Hacker News new | ask | show | jobs
by dysfunction 1985 days ago
My coworker's theory was someone was waiting for the holiday's end to deploy something risky.

And I'm in that boat of depending on Slack for alerting... in fact my team was also waiting over the holidays to deploy more robust non-Slack-based alerting (in our defense the product is only a few months old and only now starting to scale to any real volume).

3 comments

I wouldn't be surprised if it's actually a combination of a new feature being recently rolled out, along with the sudden spike in load this morning.

The holidays are actually the perfect time for Slack to roll out a risky deployment, as it has to be their lowest usage time. So it would make sense if something was pushed out last week or the week before. And everything probably seemed fine.

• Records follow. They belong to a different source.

(** A repeated send has no second effect.  When a send was answered, sending the
    same message again (the client saw no answer) is answered with the same line,
    status and revision and changes nothing, in whatever environment the files can be read. *)
Theorem session_send_retry (env env' : SessionEnv) (d : GDaemon) (id body : str) (reply_to : option N)
    (rid att : option str) (author : str) (resp : SendSessionResponse)
    (Hd : session_runs d) (Henv : session_env_ok env) (Hreply : unwrap_or reply_to 0 ≤ u64_MAX) (Hread : reads_ok env')
    (Hfirst : so_response (handle_send_quick_session_message env d id body reply_to rid att author) = Ok resp) :
  let d1 := so_state (handle_send_quick_session_message env d id body reply_to rid att author) in
  handle_send_quick_session_message env' d1 id body reply_to rid att author = returns d1 (Ok resp).
Proof.
  cbv zeta. destruct (session_runs_ok d Hd) as (t & Hrepo & Hok).
  pose proof (send_effect env d t id body reply_to rid att author Hrepo Hok Henv Hreply) as He. cbv zeta in He.
  rewrite Hfirst in He.
  destruct (prepare_session_send env d id body reply_to rid att author) as [pl|e|] eqn:Hprep; [|done..].
  destruct (prepare_send_entry _ _ _ _ _ _ _ _ _ Hprep) as (Hb & Hu & Hdep & loc & m0 & Hloc & Hm0 & Hcs).
  destruct pl as [answer|p].
  - destruct He as ([= <-] & -> & _).
    destruct (prepare_send_Ok_inl _ _ _ _ _ _ _ _ _ _ Hrepo Hok Hprep) as (m & es & l & n & Hid & Hst & Hcs' & Hdup & ->).
    destruct (duplicate_known _ _ _ _ _ _ _ _ _ (con_valid _ _ _ _ _ (proj2 (proj2 Hst))) Hdup) as (line & -> & Hk).
    unfold handle_send_quick_session_message. by rewrite (prepare_send_known env' d t id body reply_to rid att author m es line).
  - destruct (prepare_send_plan _ _ _ _ _ _ _ _ _ _ Hrepo Hok Henv Hreply Hprep) as (m & es & Hp).
    destruct He as (-> & _ & ->). rewrite (pl_dir _ _ _ _ _ _ _ _ _ _ _ _ Hp).
    destruct (locate_active_Ok d t Hrepo Hok _ _ Hloc) as (_ & Hrel & _).
    pose proof (load_meta_Ok d t Hrepo _ _ _ _ _ _ _ (pl_stored _ _ _ _ _ _ _ _ _ _ _ _ Hp) Hrel Hm0) as ->.
    destruct (replay_known _ _ _ _ _ _ _ _ _ Hcs (pl_step _ _ _ _ _ _ _ _ _ _ _ _ Hp)) as [Hcs' Hk].
    set (t' := put_session (session_dir false id) (sp_new_meta p) (sp_new_thread p) t).
    set (d1 := push_pending env id (sp_line p) (with_repo d (clean t'))).
    assert (Hr : g_repo d1 = clean t') by apply push_pending_repo.
    assert (Hus : g_users d1 = g_users d).
    { unfold d1. by rewrite (proj2 (push_pending_repo env id (sp_line p) (with_repo d (clean t')))). }
    destruct (user_files_same d d1 t t' author Hrepo Hr) as [Hau Hde].
    { intros k Hk'. apply put_session_users. by left. }
    { intros k Hk'. apply put_session_users. by right. }
    unfold handle_send_quick_session_message.
    rewrite (prepare_send_known env' d1 t' id body reply_to rid att author (sp_meta p)
               (es ++ [EntryMessage (stored_message (sp_line p) (unwrap_or reply_to 0) (MkHandler author) (se_now env) body)])
               (sp_line p)); try done; [apply Hp| |by rewrite Hau|by rewrite Hde].
    rewrite Hus. apply Hp.
Qed.

Lemma epoch_timestamp : is_timestamp (lit "19700101T000000Z") = true.
Proof. by apply card_timestamp_is_timestamp. Qed.

Lemma canonical_Ok author body b :
  Handler_new author = Ok (MkHandler author) → canonical_message_body (MkHandler author) body = Ok b → b = stored_body body.
Proof.
  intros Hh. unfold canonical_message_body.
  rewrite message_exact; [|done|done|by right|apply epoch_timestamp]. destruct (is_empty _); [done|]. by intros [= <-].
Qed.

(** A body the line format can carry comes back as it is. *)
Lemma stored_body_ok body : body_ok body → stored_body body = body.
Proof using PE SJ.
  intros Hb. pose (msg := MkMessage 1 0 Handler_system (lit "19700101T000000Z") body (extract_mentions body) (extract_links body)).
  destruct (render_parses [EntryMessage msg]) as [Hp _].
  { constructor; [|constructor]. refine (conj _ (conj _ (conj _ (conj _ (conj Hb (conj _ _)))))); try done; [by left|apply epoch_timestamp]. }
  cbn [map concat] in Hp. rewrite app_nil_r in Hp. unfold render_entry in Hp. simpl in Hp.
  rewrite message_exact in Hp; [|done|done|by left|apply epoch_timestamp]. destruct (is_empty _); [done|]. by injection Hp as ->.
Qed.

And then this morning they suddenly realize this new feature does not perform under load. And to make matters worse, the new feature has been out long enough to make any sort of rollback very tricky, if not impossible. Which means they'd need engineers to desperately hack out, test and deploy a code fix.

If this is the scenario, I do not envy them at all.

Holidays are a good time for a company to do a risky deployment, but a bad time for an individual employee to do a risky deployment, assuming one doesn't want to work overtime over the holiday fixing things.
Depends on how well compensated holiday overtime is. There are some employees happy to work overtime if their hourly pay is doubled or tripled. However there also those who wouldnt do that for any price.
Depends how bad it goes wrong. My org is a 24/7 one, but one Christmas back in the 90s (way before my time) some work was done on Christmas eve, I think it was on the phone system, in the days before widespread mobile phones.

It broke, which was a major problem, this meant that senior management were being phoned (ho), and relatively high middle managers were on site to deal with the fall out. Of course most suppliers were also closed so everything was harder to fix.

There's good reasons not to do changes when places are closed, or at least skeletoned, for 2 weeks.

This depends on how easy/difficult the rollback strategy.
Not a bad theory.

I used to work for a place that had a FY that ended in summer. We had a lot less problems with stuff being shoveled out the door at Thanksgiving and Christmas because nobody was trying to finish their year-end performance goals over the Holidays.

I think what I'm implying is that management creates this issue, but we are complicit.

Yeah, I think it's this rather than load. Slack should be able to handle load fine (probably), but since this is the first weekday post-holidays I imagine some deployment broke something.